(Stored data entries)
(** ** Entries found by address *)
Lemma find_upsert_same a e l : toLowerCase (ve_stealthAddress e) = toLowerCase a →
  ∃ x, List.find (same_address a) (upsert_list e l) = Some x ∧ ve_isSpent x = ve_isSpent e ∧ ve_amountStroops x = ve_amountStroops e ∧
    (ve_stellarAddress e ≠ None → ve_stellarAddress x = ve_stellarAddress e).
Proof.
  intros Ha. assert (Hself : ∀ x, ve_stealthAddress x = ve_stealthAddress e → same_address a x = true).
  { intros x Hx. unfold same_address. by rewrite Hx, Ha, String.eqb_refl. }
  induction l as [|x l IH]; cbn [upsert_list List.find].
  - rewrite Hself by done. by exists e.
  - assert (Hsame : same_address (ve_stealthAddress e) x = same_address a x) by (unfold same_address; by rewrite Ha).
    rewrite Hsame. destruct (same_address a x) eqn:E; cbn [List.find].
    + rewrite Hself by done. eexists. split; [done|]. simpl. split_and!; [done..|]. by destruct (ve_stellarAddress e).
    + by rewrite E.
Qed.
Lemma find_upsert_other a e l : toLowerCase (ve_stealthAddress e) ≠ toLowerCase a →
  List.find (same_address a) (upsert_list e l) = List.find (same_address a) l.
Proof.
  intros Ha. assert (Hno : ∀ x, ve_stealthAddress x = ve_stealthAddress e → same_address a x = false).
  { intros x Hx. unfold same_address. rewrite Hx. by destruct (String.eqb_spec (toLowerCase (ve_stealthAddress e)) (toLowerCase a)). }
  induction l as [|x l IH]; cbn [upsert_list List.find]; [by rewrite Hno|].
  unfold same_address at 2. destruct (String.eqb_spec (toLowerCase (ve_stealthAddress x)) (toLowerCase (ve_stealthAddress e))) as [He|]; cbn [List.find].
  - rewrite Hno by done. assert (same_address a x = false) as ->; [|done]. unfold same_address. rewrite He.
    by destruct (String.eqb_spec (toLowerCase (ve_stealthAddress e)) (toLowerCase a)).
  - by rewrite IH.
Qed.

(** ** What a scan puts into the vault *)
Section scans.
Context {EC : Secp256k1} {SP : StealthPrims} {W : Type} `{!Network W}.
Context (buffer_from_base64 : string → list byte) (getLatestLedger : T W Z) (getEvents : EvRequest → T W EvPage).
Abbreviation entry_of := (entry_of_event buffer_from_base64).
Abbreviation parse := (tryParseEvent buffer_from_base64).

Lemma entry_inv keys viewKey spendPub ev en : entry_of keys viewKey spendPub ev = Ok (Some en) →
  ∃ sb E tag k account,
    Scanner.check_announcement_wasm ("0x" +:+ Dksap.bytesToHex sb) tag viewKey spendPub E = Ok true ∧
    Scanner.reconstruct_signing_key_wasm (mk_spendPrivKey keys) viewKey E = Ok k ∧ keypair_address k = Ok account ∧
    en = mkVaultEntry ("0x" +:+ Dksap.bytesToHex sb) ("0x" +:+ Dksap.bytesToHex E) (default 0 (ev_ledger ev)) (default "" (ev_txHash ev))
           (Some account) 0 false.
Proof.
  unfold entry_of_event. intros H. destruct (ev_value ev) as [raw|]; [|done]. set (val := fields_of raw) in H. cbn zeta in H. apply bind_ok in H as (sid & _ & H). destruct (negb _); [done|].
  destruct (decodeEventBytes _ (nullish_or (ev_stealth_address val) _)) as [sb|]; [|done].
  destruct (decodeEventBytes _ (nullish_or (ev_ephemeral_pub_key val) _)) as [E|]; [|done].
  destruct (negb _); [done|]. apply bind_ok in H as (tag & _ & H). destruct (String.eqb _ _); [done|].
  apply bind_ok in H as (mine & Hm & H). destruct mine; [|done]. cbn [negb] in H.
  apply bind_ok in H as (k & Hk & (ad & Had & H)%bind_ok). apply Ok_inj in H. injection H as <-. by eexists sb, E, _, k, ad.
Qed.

(DIRECTIONS)
Copy out, in full, each line above that has the word "apply" in it.

(ANSWER TO THE EXERCISE)
  unfold entry_of_event. intros H. destruct (ev_value ev) as [raw|]; [|done]. set (val := fields_of raw) in H. cbn zeta in H. apply bind_ok in H as (sid & _ & H). destruct (negb _); [done|].
  destruct (negb _); [done|]. apply bind_ok in H as (tag & _ & H). destruct (String.eqb _ _); [done|].
  apply bind_ok in H as (mine & Hm & H). destruct mine; [|done]. cbn [negb] in H.
  apply bind_ok in H as (k & Hk & (ad & Had & H)%bind_ok). apply Ok_inj in H. injection H as <-. by eexists sb, E, _, k, ad.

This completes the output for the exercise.